The markets are not free; corrections end at arbitrary points. In other words, the top players decide when the markets will correct and how far they will drop and or rise.This is why we focus on the trend and not absolute price targets as almost all free market forces have been removed. However, some individuals are still fixated to the idea of exact points, as opposed to the idea of viewing strong pullbacks as buying opportunities. 

This kind of mentality is what led these individuals to miss out on this 7-year bull market, and they look back sorrowfully wishing they had jumped in. What they forget is that they were doing the same thing today as they were doing yesterday; this is the reason this market is likely to trade much higher than most expect. Yes, the outlook certainly does not look rosy right now, and things look dire right now, but this has always been the case. Look at a past previous market disaster and see if anything has changed. As soon as the markets started to pullback, the Doctors of Doom started to blow their trumpets. Fast forward and the financial markets have not ended.

This article is a perfect example of how the Media does nothing but fan the flames.

It was a bitter return for U.S. financial markets today, with the bellwether Dow Industrials badly battered, suffering their worst one-day point decline ever.The biggest losers on the day: airlines, major insurers face tens of billions of dollars in claims after last week’s attacks, as well as financial services, travel and hotels, and retail stocks.The biggest winners: defense and security stocks.

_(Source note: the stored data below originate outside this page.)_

(** * gbt-be-template: account service, token authentication and request gate

    A shallow embedding of the Go packages [models], [repository],
    [services], [middleware], [handlers], [routes] and [utils], and the
    properties of the login / token / authorisation flow proved over it.

    Calls that leave the repository's own code (the GORM-backed user
    repository, bcrypt, the clock, the logger, the JSON decoder and the struct
    validator) are requests to an environment: a program is a finite tree of
    such requests, and every theorem quantifies over all environments, the way
    the Go tests replace the repository by a mock. *)

From Stdlib Require Import ZArith NArith List String Ascii Bool Lia.
From Stdlib Require Import DecimalString DecimalN Eqdep_dec.
Import ListNotations.

Local Open Scope string_scope.
Local Open Scope Z_scope.

(** ** Go base types *)

(** [uint] identifiers are never computed with, only compared. *)
Definition uint : Type := N.

(** [int] and [int64] are 64-bit two's complement (the Makefile builds for
    GOARCH=amd64); arithmetic wraps around. *)
Definition int : Type := Z.
Definition int64 : Type := Z.
Definition Time : Type := Z.

Definition MaxInt64 : Z := 2 ^ 63 - 1.
Definition MinInt64 : Z := - 2 ^ 63.

Definition wrap64 (z : Z) : Z := (z + 2 ^ 63) mod 2 ^ 64 - 2 ^ 63.
Definition add64 (a b : Z) : Z := wrap64 (a + b).
Definition sub64 (a b : Z) : Z := wrap64 (a - b).
Definition mul64 (a b : Z) : Z := wrap64 (a * b).

(** Go's [/] truncates toward zero and panics on a zero divisor. *)
Definition div64 (a b : Z) : option Z :=
  if b =? 0 then None else Some (wrap64 (Z.quot a b)).

(** A Go [(T, error)] pair; an error is represented by its message, and
    [fmt.Errorf("ctx: %w", err)] by prefixing it. *)
Inductive Result (A : Type) : Type :=
| Ok (a : A)
| Err (msg : string).
Arguments Ok {A} a.
Arguments Err {A} msg.

Definition wrapf {A : Type} (prefix : string) (msg : string) : Result A :=
  Err (prefix ++ ": " ++ msg).

(** Dynamically typed values: what is stored under a context key or logged
    as a field. *)
Inductive Value : Type :=
| VUint (n : uint)
| VString (s : string)
| VBool (b : bool)
| VNil.

(** ** package models *)

Module User.
Record t : Type := mk {
  ID : uint;
  Email : string;
  Username : string;
  Password : string;
  FirstName : string;
  LastName : string;
  IsActive : bool;
  IsAdmin : bool;
  LastLogin : option Time;
  CreatedAt : Time;
  UpdatedAt : Time;
  DeletedAt : option Time
}.
End User.

Module UserCreateRequest.
Record t : Type := mk {
  Email : string;
  Username : string;
  Password : string;
  FirstName : string;
  LastName : string
}.
End UserCreateRequest.

Module UserUpdateRequest.
Record t : Type := mk {
  Email : option string;
  Username : option string;
  FirstName : option string;
  LastName : option string;
  IsActive : option bool
}.
End UserUpdateRequest.

Module UserLoginRequest.
Record t : Type := mk {
  Email : string;
  Password : string
}.
End UserLoginRequest.
(** X10.  The loop over the games goes through exactly when the teams of
    all the games are keys of the accumulator it starts from. *)
Theorem run_games_succeeds_iff games (st : gmap string Stats) :
  is_Some (run_games games st)
  ↔ ∀ g, g ∈ games →
      is_Some (st !! home_team g) ∧ is_Some (st !! away_team g).
Proof.
  split.
  - revert st. induction games as [|g rest IH]; intros st [st' Hst'] g' Hg'.
    { inversion Hg'. }
    simpl in Hst'.
    destruct (update_game g st) as [st1|] eqn:Hst1; [|done]. simpl in Hst'.
    destruct (update_game_Some_keys _ _ _ Hst1) as [Hh Ha].
    apply elem_of_cons in Hg' as [->|Hg']; [done|].
    destruct (update_game_lookup g st Hh Ha) as (st2 & Hst2 & Hlook).
    assert (st2 = st1) as -> by congruence.
    destruct (IH st1 (ex_intro _ st' Hst') g' Hg') as [Hh' Ha'].
    by rewrite !Hlook, !fmap_is_Some in Hh', Ha'.
  - intros Hkeys.
    destruct (run_games_lookup games st Hkeys) as (st' & -> & _). by eexists.
Qed.

(** X11.  Two schedules with the same games in another order give the same
    records, up to their order. *)
Theorem records_order_independent nfl year schedule :
  schedule ≡ₚ import_schedules nfl year →
  ∃ data data',
    calculate_standings nfl year = Some data
    ∧ calculate_standings (with_schedule nfl schedule) year = Some data'
    ∧ data ≡ₚ data'.
Proof.
  intros Hp. unfold calculate_standings. simpl.
  rewrite (standings_of_perm _ _ Hp).
  destruct (standings_of_lookup (import_schedules nfl year)) as (st & -> & _).
  simpl. by eexists _, _.
Qed.

Lemma records_order_independent_witness :
  ∃ data data',
    calculate_standings sample_source 2024 = Some data
    ∧ calculate_standings (with_schedule sample_source (rev sample_schedule))
        2024 = Some data'
    ∧ data ≡ₚ data'.
Proof.
  apply (records_order_independent sample_source 2024 (rev sample_schedule)).
  symmetry. apply Permutation_rev.
Defined.
(** X2: east of Greenwich and at UTC, for the years -270000..270000,
    [isValidDateComponents] accepts exactly the real calendar dates whose
    year is not one of 0..99. *)
Theorem isValidDateComponents_east (h : Host) (y m d : Z) :
  eastwardZone h -> -270000 <= y <= 270000 ->
  isValidDateComponents h (Some y) (Some m) (Some d)
  = realDate y m d && negb (legacyYear y).
Proof.
  intros Hz Hy.
  destruct (isValidDateComponents h (Some y) (Some m) (Some d)) eqn:V.
  - rewrite (valid_components_real h y m d V).
    destruct (legacyYear y) eqn:L; [exfalso | reflexivity].
    apply legacyYear_iff in L.
    exact (valid_components_year h y m d (eastward_bounded h Hz) V L).
  - destruct (realDate y m d) eqn:R; [|reflexivity].
    destruct (legacyYear y) eqn:L; [reflexivity|].
    rewrite (valid_components_east_wide h y m d Hz Hy L R) in V.
    discriminate V.
Qed.

Lemma hostBerlin_eastward : eastwardZone hostBerlin.
Proof. intros t. cbn. unfold msPerDay. lia. Qed.

Lemma hostUTC_eastward : eastwardZone hostUTC.
Proof. intros t. cbn. unfold msPerDay. lia. Qed.

Lemma hostNewYork_westward : westwardZone hostNewYork.
Proof. intros t. cbn. unfold msPerDay. lia. Qed.

Lemma isValidDateComponents_east_witness :
  eastwardZone hostBerlin
  /\ isValidDateComponents hostBerlin (Some 1900) (Some 2) (Some 29)
     = realDate 1900 2 29 && negb (legacyYear 1900)
  /\ isValidDateComponents hostBerlin (Some 99) (Some 12) (Some 31)
     = realDate 99 12 31 && negb (legacyYear 99).
Proof.
  split; [exact hostBerlin_eastward|]. split.
  - apply (isValidDateComponents_east hostBerlin 1900 2 29 hostBerlin_eastward).
    lia.
  - apply (isValidDateComponents_east hostBerlin 99 12 31 hostBerlin_eastward).
    lia.
Defined.

(** X3: on a host west of Greenwich (local time behind UTC by up to a day)
    [isValidDateComponents] returns [false] on all arguments, both
    validators return [false] on every text, and [getDateObject] throws on
    every text. *)
Theorem west_of_Greenwich_rejects_all (h : Host) :
  westwardZone h ->
  (forall year month day, isValidDateComponents h year month day = false)
  /\ (forall s, isValidISODateString h s = false
                /\ isValidFormattedString h s = false
                /\ getDateObject h (inl s) = Throw (InvalidDateError s)).
Proof.
  intros Hz. split; [intros; now apply valid_components_west|].
  intros s.
  assert (I : isValidISODateString h s = false).
  { destruct (isValidISODateString h s) eqn:I; [|reflexivity].
    destruct (isValidISODateString_inv h s I) as (y & m & d & W & ->).
    rewrite isValidISODateString_isoText in I by exact W.
    now rewrite valid_components_west in I. }
  assert (F : isValidFormattedString h s = false).
  { destruct (isValidFormattedString h s) eqn:F; [|reflexivity].
    destruct (isValidFormattedString_inv h s F)
      as (sep & y & m & d & S & W & ->).
    rewrite isValidFormattedString_shortText in F by assumption.
    now rewrite valid_components_west in F. }
  repeat split; try assumption.
  cbn [getDateObject]. now rewrite I, F.
Qed.

Lemma west_of_Greenwich_rejects_all_witness :
  westwardZone hostNewYork
  /\ isValidDateComponents hostNewYork (Some 2023) (Some 1) (Some 2) = false
  /\ getDateObject hostNewYork (inl "2023-01-02"%string)
     = Throw (InvalidDateError "2023-01-02").
Proof.
  split; [exact hostNewYork_westward|]. split.
  - exact (proj1 (west_of_Greenwich_rejects_all hostNewYork
                    hostNewYork_westward) _ _ _).
  - exact (proj2 (proj2 (proj2 (west_of_Greenwich_rejects_all hostNewYork
                                  hostNewYork_westward) "2023-01-02"%string))).
Defined.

“There is obviously a movement downward and probably will continue for a while,” says Robert Hormatz, vice chairman of Goldman Sachs. “But after a point, people are going to see buying opportunities and will then start buying. What that occurs is awfully hard to predict.”Full Story

Oh just in case you did not figure out, the above excerpt is not from last week’s action though it sounds dangerously similar. The above comments were made years ago when the Dow was trading in the 8900 ranges.